(Records for this exercise begins)
Lemma valkey_release_serves id who tok reason :
  vserves (ReleaseAndGet s id who tok reason) (fun r own => match r with
    | Ok _ => exists shard, own = told_one shard (LRelease id who tok)
    | Err _ => of_kind (fun l => l = LRelease id who tok) own end).
Proof.
  unfold ReleaseAndGet. eapply vserves_after; [apply arguments_quiet|no_steps|]. intros _ _.
  eapply vserves_after; [apply shardByID_quiet|no_steps|]. intros shard _. eapply vserves_after; [apply vnow_quiet|no_steps|]. intros now _.
  apply serves_then; [done|constructor|steps_kind|]. intros d Hd. cbn zeta. cbn [steps_of]. set (r := (run_script _ d).1).
  case_decide; [|apply quiet_fail]. eapply quiet_bind; [apply answered_quiet|]. intros t _.
  eapply quiet_bind; [apply announce_quiet|]. intros _ _. eapply quiet_bind; [apply wake_quiet|]. intros _ _.
  apply quiet_ret. by exists shard.
Qed.

Lemma valkey_renew_serves id who tok dur :
  vserves (RenewLease s id who tok dur) (fun r own => match r with
    | Ok _ => exists shard, own = told_one shard (LRenew id who tok)
    | Err _ => of_kind (fun l => l = LRenew id who tok) own end).
Proof.
  unfold RenewLease. eapply vserves_after; [apply arguments_quiet|no_steps|]. intros _ _.
  eapply vserves_after; [apply shardByID_quiet|no_steps|]. intros shard _.
  eapply vserves_after; [apply getFromShard_quiet|no_steps|]. intros cur _. eapply vserves_after; [apply vnow_quiet|no_steps|]. intros now _.
  apply serves_then; [done|constructor|steps_kind|]. intros d Hd. cbn zeta. cbn [steps_of]. set (r := (run_script _ d).1).
  case_decide; [|apply quiet_fail]. eapply valkey_quiet_mono; [apply answered_quiet|]. intros t _. by exists shard.
Qed.

(** ** Completing with outputs *)

Lemma prepare_quiet shard source now outs :
  Forall offered outs ->
  quiet (prepare_outputs s shard source now outs)
    (fun outs' => Forall fresh_agent outs' /\ Forall2 (fun t t' => new_id t (a_ID t')) outs outs').
Proof.
  induction 1 as [|t outs Ht _ IH]; cbn [prepare_outputs]; [by apply quiet_ret|].
  eapply quiet_bind; [apply fresh_id_quiet|]. intros fresh Hid. cbn beta in Hid. rewrite <-(normalizeOutput_id _ _ source now (sh_ShardID shard)) in Hid.
  eapply (quiet_bind _ _ (fun _ => True)); [apply quiet_result; by destruct (shardFromAgent s _)|]. intros target _.
  case_decide; [apply quiet_fail|]. eapply quiet_bind; [exact IH|]. intros outs' [Houts Hids]. apply quiet_ret.
  split; (constructor; [|done]); [by apply normalizeOutput_fresh|done].
Qed.

Lemma create_outputs_created id who ts w slim outs d : (create_outputs id who ts w slim outs d).1 = normalize_agent <$> outs.
Proof.
  revert d. induction outs as [|t outs IH]; intros d; [done|]. cbn [create_outputs]. set (d1 := log_change _ _ _ _ _ _ _ _).
  specialize (IH d1). destruct (create_outputs _ _ _ _ _ outs d1) as [created d2]. cbn in *. by rewrite IH.
Qed.

Lemma completeAndOut_created id who tok res outs ts w slim d :
  let r := (run_script (SCompleteAndOut id who tok res outs ts w slim) d).1 in
  sr_Code r = "COMPLETED_AND_OUT"%string -> created_of r = normalize_agent <$> outs.
Proof.
  cbn [run_script]. unfold completeAndOutScript. destruct (load_agent (agentKey id) d) as [t|]; [|done].
  destruct (lease_code t who tok) as [c|] eqn:Hg; [unfold lease_code in Hg; repeat case_decide; simplify_eq; done|].
  cbn zeta. set (d1 := log_change _ _ _ _ _ _ _ _). pose proof (create_outputs_created id who ts w slim outs d1) as H.
  by destruct (create_outputs _ _ _ _ _ outs d1).
Qed.

Lemma answered_all_quiet shard raws :
  quiet (vfor_each (fun raw => answered shard (Some raw)) raws) (fun ts => a_ID <$> ts = a_ID <$> raws).
Proof.
  induction raws as [|raw raws IH]; cbn [vfor_each]; [by apply quiet_ret|].
  eapply quiet_bind; [apply answered_quiet|]. intros t (? & [= <-] & Ht). eapply quiet_bind; [exact IH|]. intros ts Hts.
  apply quiet_ret. cbn. by rewrite Ht, Hts.
Qed.

(** The steps of a completion with outputs. *)
Definition told_outputs (shard : shardSpec) (id who tok : string) (created : list Agent) : list (string * label) :=
  (sh_Addr shard, LComplete id who tok) :: ((fun t => (sh_Addr shard, LCreate (a_ID t) who)) <$> created).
(Records for this exercise ends)
Within the material above, copy exactly the lines from the line that holds "induction 1 as" up to and including the line that holds "case_decide; [apply quiet_fail|].".

> Answer to this task
  induction 1 as [|t outs Ht _ IH]; cbn [prepare_outputs]; [by apply quiet_ret|].
  eapply quiet_bind; [apply fresh_id_quiet|]. intros fresh Hid. cbn beta in Hid. rewrite <-(normalizeOutput_id _ _ source now (sh_ShardID shard)) in Hid.
  eapply (quiet_bind _ _ (fun _ => True)); [apply quiet_result; by destruct (shardFromAgent s _)|]. intros target _.
  case_decide; [apply quiet_fail|]. eapply quiet_bind; [exact IH|]. intros outs' [Houts Hids]. apply quiet_ret.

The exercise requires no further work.